REFLEKSI DIRI
G. Saran Pengembangan bagi Sekolah dan UNNES
Praktikan hanya dapat menyampaikan kepada pihak sekolah untuk dapat membantu siswa dalam mengembangkan potensi diri. Selain itu diperlukan pengadaan sarana prasarana yang memadai sebagai penunjang PBM sehingga pembelajaran bisa lebih bermanfaat dan bermakna untuk para siswa. Dengan adanya sarana prasarana tersebut diharapkan pembelajaran bisa lebih inovatif, kreatif dan aktif. Diharapkan juga SMA Negeri 1 Batang bisa dengan solid menjalin hubungan kerja sama dengan Unnes untuk dapat saling mengembangkan kualitas pendidikan di Indonesia.
Batang, Agustus 2016 Mahasiswa Praktikan,
Chela Zumrotul Arfiyah NIM. 4201413006
44
REFLEKSI DIRI
Praktik Pengalaman Lapangan (PPL) merupakan kegiatan wajib yang dilakukan seluruh mahasiswa Universitas Negeri Semarang program kependidikan. Hal ini terkait dengan peraturan rektor nomer 28 tahun 2015 tentang pedoman Praktik Pengalaman Lapangan (PPL) Universitas Negeri Semarang. Sebagai lembaga pendidikan tinggi menyiapkan calon guru yang diharapkan dapat menjadi sosok guru dengan kriteria dan ahli dalam bidangnya. Memiliki pribadi disiplin, penuh tangung jawab sanggup menerima konsekuensi dan professional. Menjadi contoh yang baik bagi peserta didik, lingkungan sekolah dan masyarakat sekitar.

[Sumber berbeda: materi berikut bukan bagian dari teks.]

(** * Verification of the orchestration core of kimi-coding-agent

    Shallow embedding of:
    - [kimi_agent/sandbox.py]            : [CommandRunner]
    - [kimi_agent/workspace.py]          : [WorkspaceManager]
    - [kimi_coding_agent/sandbox/snapshot.py] : [SnapshotManager]
    - [kimi_coding_agent/orchestrator/pipeline.py] : [AgentOrchestrator.execute]
    - [kimi_agent/persistence/store.py]  : the [steps] table of [SQLiteRunStore]
    - [kimi_agent/packaging.py]          : [ArtifactPackager.package]
    - the [RunController] of [kimi_agent.orchestrator], which the CLI and the
      tests import but whose source is not part of the tree: modelled from the
      spec. *)

From Stdlib Require Import ZArith String Ascii.
From stdpp Require Import base gmap list strings pretty.

Open Scope Z_scope.
Set Warnings "-register-all".

Definition nl : string := String (Ascii.ascii_of_nat 10) EmptyString.

(** ** Sandboxed command runner ([kimi_agent/sandbox.py]) *)
Module Sandbox.

(** [config.SandboxPolicy] *)
Record SandboxPolicy := {
  allow_cli_tools : bool;
  allow_package_installs : bool
}.

(** The dataclass defaults: both gates closed. *)
Definition default_policy : SandboxPolicy :=
  {| allow_cli_tools := false; allow_package_installs := false |}.

Definition PACKAGE_INSTALL_PREFIXES : list (list string) :=
  [ ["npm"; "install"]; ["python"; "-m"; "pip"; "install"] ]%string.

Definition CLI_TOOL_PREFIXES : list (list string) :=
  [ ["npm"; "create"] ]%string.

(** What the process environment answers: [shutil.which] and the outcome of
    [subprocess.run]. Both are inputs of [run], never fixed. *)
Inductive spawn_outcome :=
| Completed (returncode : Z) (stdout stderr : string)
| RaisedFileNotFound (msg : string)
| RaisedOSError (errno : option Z) (msg : string).

Record Env := {
  which : string -> option string;
  spawn : list string -> string -> spawn_outcome
}.

Record CommandRunner := {
  _dry_run : bool;
  _policy : SandboxPolicy
}.

(** [CommandResult]; [log_text] is what [run] writes to [log_path]. *)
Record CommandResult := {
  command : list string;
  cwd : string;
  return_code : Z;
  stdout : string;
  stderr : string;
  skipped : bool;
  log_text : string;
  reason : option string
}.

(** [' '.join(command_list)] *)
Definition join (c : list string) : string := String.concat " " c.

(** [len(command) >= len(prefix) and all(a == b for a, b in zip(command, prefix))] *)
Fixpoint zip_all_eq (c p : list string) : bool :=
  match c, p with
  | a :: c', b :: p' => String.eqb a b && zip_all_eq c' p'
  | _, _ => true
  end.

Definition matches_prefix (c p : list string) : bool :=
  Nat.leb (length p) (length c) && zip_all_eq c p.

(** One of the two [for prefix in ...] loops of [_skip_reason]. *)
Fixpoint scan_prefixes (c : list string) (prefixes : list (list string))
    (allowed : bool) (blocked : string) : option string :=
  match prefixes with
  | [] => None
  | p :: ps =>
      if matches_prefix c p then
        if negb allowed then Some blocked else scan_prefixes c ps allowed blocked
      else scan_prefixes c ps allowed blocked
  end.

(** [CommandRunner._skip_reason] *)
Definition skip_reason (self : CommandRunner) (env : Env) (c : list string) : option string :=
  match c with
  | [] => Some "empty-command"%string
  | executable :: _ =>
      match scan_prefixes c PACKAGE_INSTALL_PREFIXES
              (allow_package_installs (_policy self)) "blocked-package-install" with
      | Some r => Some r
      | None =>
          match scan_prefixes c CLI_TOOL_PREFIXES
                  (allow_cli_tools (_policy self)) "blocked-cli" with
          | Some r => Some r
          | None =>
              if String.eqb executable "python" || String.eqb executable "py" then None
              else match which env executable with
                   | None => Some "missing-executable"%string
                   | Some _ => None
                   end
          end
      end
  end.

(** [CommandRunner.run] *)
Definition run (self : CommandRunner) (env : Env) (c : list string) (wd : string)
    : CommandResult :=
  match skip_reason self env c with
  | Some r =>
      {| command := c; cwd := wd; return_code := 0; stdout := ""; stderr := "";
         skipped := true;
         log_text := ("[skipped:" ++ r ++ "] command not executed: " ++ join c ++ nl)%string;
         reason := Some r |}
  | None =>
      if _dry_run self then
        {| command := c; cwd := wd; return_code := 0; stdout := ""; stderr := "";
           skipped := true;
           log_text := ("[dry-run] command skipped: " ++ join c ++ nl)%string;
           reason := Some "dry-run"%string |}
      else
        match spawn env c wd with
        | RaisedFileNotFound msg =>
            {| command := c; cwd := wd; return_code := 127; stdout := ""; stderr := msg;
               skipped := true;
               log_text := ("[missing-executable] command failed: " ++ join c ++ nl
                            ++ msg ++ nl)%string;
               reason := Some "missing-executable"%string |}
        | RaisedOSError errno msg =>
            {| command := c; cwd := wd;
               return_code := match errno with
                              | Some n => if Z.eqb n 0 then 1 else n
                              | None => 1
                              end;
               stdout := ""; stderr := msg; skipped := false;
               log_text := ("[os-error] command failed: " ++ join c ++ nl
                            ++ msg ++ nl)%string;
               reason := Some "os-error"%string |}
        | Completed rc out err =>
            {| command := c; cwd := wd; return_code := rc; stdout := out; stderr := err;
               skipped := false;
               log_text := ("$ " ++ join c ++ nl ++ nl ++ "STDOUT:" ++ nl ++ out ++ nl
                            ++ nl ++ "STDERR:" ++ nl ++ err)%string;
               reason := None |}
        end
  end.

(** [s] occurs in [t] as a substring. *)
Definition contains (t s : string) : Prop := exists a b, t = (a ++ s ++ b)%string.

(** An environment with no executables on the path and every spawn missing. *)
Definition empty_env : Env :=
  {| which := fun _ => None; spawn := fun _ _ => RaisedFileNotFound "not found" |}.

Kegiatan PPL terbagi menjadi dua periode, yaitu PPL I dan PPL II. PPL I merupakan kegiatan praktikan sebelum memasuki sekolah praktikan, selama diperguruan tinggi calon guru diberi pembekalan sebelum terjun kesekolah berupa
peerteaching dan pembekalan PPL. Pada PPL I dilaksanakan untuk mengumpulkan data
dengan cara observasi, dokumentasi, wawancara terhadap kepala sekolah, guru, staf TU, siswa, komite sekolah dan dengan masyarakat sekitar.
Data yang diambil meliputi keadaan fisik sekolah, lingkungan sekolah, fasilitas sekolah, penggunaan sekolah, keadaan guru dan siswa, interaksi social, tata tertib, bidang pengelolaan dan administrasi. Pada tahap PPL II melakukan pengajaran terbimbing atas bimbingan guru pamong dan dosen pembimbing.
Kegiatan PPL dilaksanakan sebagai upaya menerapkan teori yang selama ini telah diperoleh di kampus sehingga mahasiswa praktikan memiliki kompetensi pedagogik, kompetensi kepribadian, kompetensi profesional, dan kompetensi sosial. Kegiatan PPL I ini memberikan manfaat yang besar kepada praktikan sebagai bekal ketika terjun dalam masyarakat, terutama dalam berkomunikasi dengan orang lain.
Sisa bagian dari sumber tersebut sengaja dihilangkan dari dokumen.